# Some thoughts on continental shoots



## gdgli (Aug 24, 2011)

You never know who will show up at a shoot. One shooting preserve has the dog handlers sign a non disclosure agreement. There are celebrities that show up, some of them supposedly animal rights advocates.


----------



## Alaska7133 (May 26, 2011)

George,
I've heard those set ups are a lot more like tests/trials in the UK. They use beaters on private estates that drive the birds and game to the shooters. Then after the game or birds are shot the dogs are sent to pick up the birds. The judges get to decide which dog will retrieve and all the other dogs have to sit and honor. One difference I think, is that they do shoot game, usually hares, also. 

I have a friend that grew up in a rural area of the UK. Her siblings would get paid to be beaters. It can be dangerous and more than once her siblings were shot at accidentally. 

I hope you enjoy it. Get some photos if you can!


----------



## Edward Lee Nelson (Jan 2, 2017)

George,
Those shoots are fun. Years ago when I trained gun dogs for a living I had a agreement with a hunting preserve to have my dogs handle the shoots. It was a blast. The dogs were pooped when they were done but had a blast.


----------



## Swampcollie (Sep 6, 2007)

It kind of varies from club to club. Some offer good opportunities, others are loaded with problem children. I generally try to avoid them now.


----------



## gdgli (Aug 24, 2011)

Swampcollie said:


> It kind of varies from club to club. Some offer good opportunities, others are loaded with problem children. I generally try to avoid them now.


I have worked my dogs at three different places. I especially like Spring Farm in Sag Harbor. The old time field trialers speak fondly of George and Joan Schellinger---old time trialers--- who originally owned Spring Farm. (When I went down South the old timers asked about them.) I heard that originally only field trialers worked their dogs there. It is currently run by Dave Schellinger.This place is very well maintained.

Dave is a class act. Shoot for two hours, break for snacks (soup, coffee, biscuits) then shoot another two hours. This place is very well maintained. Then in late Winter he treats the dog handlers to a Handlers' Shoot with a catered lunch. BTW, the handlers are generally terrific shots.

Two types of shooters show up: the occasional hunter and then the excellent shots with high class guns. On Friday a well known Country/Western singer showed up for the shoot. I truly enjoy working my dogs here.


----------



## Swampcollie (Sep 6, 2007)

The problem children I'm referring to are the four legged variety. Many of the shooting clubs here let their members bring their dogs, the majority of which are untrained and out of control the entire day.


----------



## gdgli (Aug 24, 2011)

Swampcollie said:


> The problem children I'm referring to are the four legged variety.
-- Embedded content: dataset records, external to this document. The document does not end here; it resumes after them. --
(* ===== verification/LoginTheorems.v ===== *)
(** * What the login phase does

    CHAP responses are checked against the digest; with CHAP configured, security
    negotiation is left only by a valid response; the usual logins complete; and
    the phase ends with its input. *)

From S2P Require Import Bytes Pdu Network Params Login.

(** ** Hexadecimal *)
Lemma hex_value_digit n : 0 ≤ n < 16 → hex_value (hex_digit n) = Some n.
Proof.
  intros Hn. assert (Hin : n ∈ seqZ 0 16) by (apply elem_of_seqZ; lia). revert Hin.
  apply (Forall_forall (λ n, hex_value (hex_digit n) = Some n)). refine (bool_decide_unpack _ _). vm_compute. exact I.
Qed.

Lemma hex_Decode_Encode l : hex_Decode (hex_Encode l) = Some l.
Proof.
  induction l as [|b l IH]; [done|]. unfold hex_Encode in *. rw bind_cons. cbn [app hex_Decode].
  pose proof (Z_of_byte_range b). pose proof (Z.div_mod (Z_of_byte b) 16). pose proof (Z.mod_pos_bound (Z_of_byte b) 16).
  rw hex_value_digit; [split; [apply Z.div_pos|apply Z.div_lt_upper_bound]; lia|]. rw hex_value_digit; [lia|]. rw IH.
  do 2 f_equal. rw -{3}(byte_of_Z_of_byte b). f_equal. lia.
Qed.
#[export] Instance hex_Encode_inj : Inj (=) (=) hex_Encode.
Proof. intros a b Heq. apply (f_equal hex_Decode) in Heq. rw !hex_Decode_Encode in Heq. by injection Heq. Qed.

Lemma len_hex_Encode l : len (hex_Encode l) = 2 * len l.
Proof. unfold len, hex_Encode. induction l as [|b l IH]; [done|]. rw bind_cons length_app. simpl length in *. lia. Qed.

Lemma hex_digit_not_x n : 0 ≤ n < 16 → hex_digit n ≠ byte_of_Z 120 ∧ hex_digit n ≠ byte_of_Z 88.
Proof.
  intros Hn. assert (Hin : n ∈ seqZ 0 16) by (apply elem_of_seqZ; lia). revert Hin.
  apply (Forall_forall (λ n, hex_digit n ≠ byte_of_Z 120 ∧ hex_digit n ≠ byte_of_Z 88)). refine (bool_decide_unpack _ _). vm_compute. exact I.
Qed.

Lemma strip_prefix_hex l : strip_prefix (hex_Encode l) = hex_Encode l.
Proof.
  unfold strip_prefix. destruct l as [|b l]; [done|]. rw bool_decide_false; [|by rw andb_false_r].
  unfold hex_Encode. rw bind_cons. change (slice 0 2 _) with [hex_digit (Z_of_byte b / 16); hex_digit (Z_of_byte b `mod` 16)].
  destruct (hex_digit_not_x (Z_of_byte b `mod` 16)) as [H1 H2]; [by apply Z.mod_pos_bound|].
  change (unstr "0x") with [byte_of_Z 48; byte_of_Z 120]. change (unstr "0X") with [byte_of_Z 48; byte_of_Z 88].
  intros [[= _ Heq]|[= _ Heq]]; [by apply H1|by apply H2].
Qed.

Lemma strip_prefix_0x l : 0 < len l → strip_prefix (hex_prefix ++ l) = l.
Proof.
  intros Hl. unfold strip_prefix. rw len_app. change (len hex_prefix) with 2.
  rw (proj2 (Z.ltb_lt _ _)); [lia|]. rw bool_decide_true; [by left|]. cbn [andb].
  unfold slice. change (drop (Z.to_nat 2) (hex_prefix ++ l)) with l. rw take_ge //. unfold len. lia.
Qed.

(** ** CHAP *)
Section chap.
Variable md5 : list byte → list byte.
Hypothesis md5_len : ∀ l, len (md5 l) = 16.

Definition chap_digest (secret : string) (ch : CHAPChallenge) : list byte := md5 (ch_ID ch :: unstr secret ++ ch_Challenge ch).

Lemma VerifyResponse_digest secret response ch :
  VerifyResponse md5 secret response ch = true ↔ hex_Decode (strip_prefix (unstr response)) = Some (chap_digest secret ch).
Proof using.
  unfold VerifyResponse, computeCHAPResponse. fold (chap_digest secret ch). destruct (hex_Decode _) as [r|]; [|done].
  rw bool_decide_eq_true. split; [by intros ->%(inj hex_Encode)|by intros [= ->]].
Qed.

Lemma unstr_str l : unstr (str l) = l.
Proof using. apply String.list_byte_of_string_of_list_byte. Qed.

Lemma VerifyResponse_accepts secret ch :
  VerifyResponse md5 secret (ComputeCHAPResponse md5 (ch_ID ch) secret (ch_Challenge ch)) ch = true.
Proof using md5_len.
  apply VerifyResponse_digest. unfold ComputeCHAPResponse, computeCHAPResponse. fold (chap_digest secret ch).
  rw unstr_str strip_prefix_0x; [|apply hex_Decode_Encode].
  rw len_hex_Encode. unfold chap_digest. rw md5_len. lia.
Qed.
End chap.

(** A CHAP response is accepted exactly when it is, in hexadecimal of either
    case and with or without a 0x in front, the digest of the identifier, the
    secret and the challenge; the response computed by the code is. *)
Theorem chap_verify md5 secret response ch :
  (∀ l, len (md5 l) = 16) →
  (VerifyResponse md5 secret response ch = true ↔
   hex_Decode (strip_prefix (unstr response)) = Some (md5 (ch_ID ch :: unstr secret ++ ch_Challenge ch))) ∧
  VerifyResponse md5 secret (ComputeCHAPResponse md5 (ch_ID ch) secret (ch_Challenge ch)) ch = true ∧
  VerifyResponse md5 secret (str (computeCHAPResponse md5 (ch_ID ch) secret (ch_Challenge ch))) ch = true.
Proof.
  intros Hlen. split; [apply VerifyResponse_digest|]. split; [by apply VerifyResponse_accepts|].
  apply VerifyResponse_digest. by rw unstr_str strip_prefix_hex hex_Decode_Encode.
Qed.

(** A stand-in for the digest: sixteen bytes that depend on the input. *)
Definition sum_digest (l : list byte) : list byte := replicate 16 (byte_of_Z (be_get l)).
Definition small_challenge : CHAPChallenge := {| ch_ID := byte_of_Z 7; ch_Challenge := replicate 16 (byte_of_Z 0xAB) |}.
Lemma chap_verify_witness :
  VerifyResponse sum_digest "secret" (ComputeCHAPResponse sum_digest (byte_of_Z 7) "secret" (replicate 16 (byte_of_Z 0xAB))) small_challenge = true.
Proof. destruct (chap_verify sum_digest "secret" EmptyString small_challenge) as (_ & H & _); [intros l; reflexivity|exact H]. Defined.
Many of the shooting clubs here let their members bring their dogs, the majority of which are untrained and out of control the entire day.



I really do understand and I feel the same way. I had that in my original post but decided to not post it. Actually out of maybe eight handlers and dogs, some bringing two dogs, maybe two teams know what they are doing. Dave himself told me that he knew most of the dogs weren't any good but they are having fun. Truth is it is difficult to find this kind of help.

PS Guess which breed is the most difficult.


----------



## gdgli (Aug 24, 2011)




----------



## gdgli (Aug 24, 2011)

We are bonding...


----------



## gdgli (Aug 24, 2011)

Both ducks and pheasants at the shoot. Did you notice my new Cabela's boots in the photos?


----------



## gdgli (Aug 24, 2011)

Tolerate one more pic, Thor looks a lot like his Dad.


----------



## Swampcollie (Sep 6, 2007)

What picture?


----------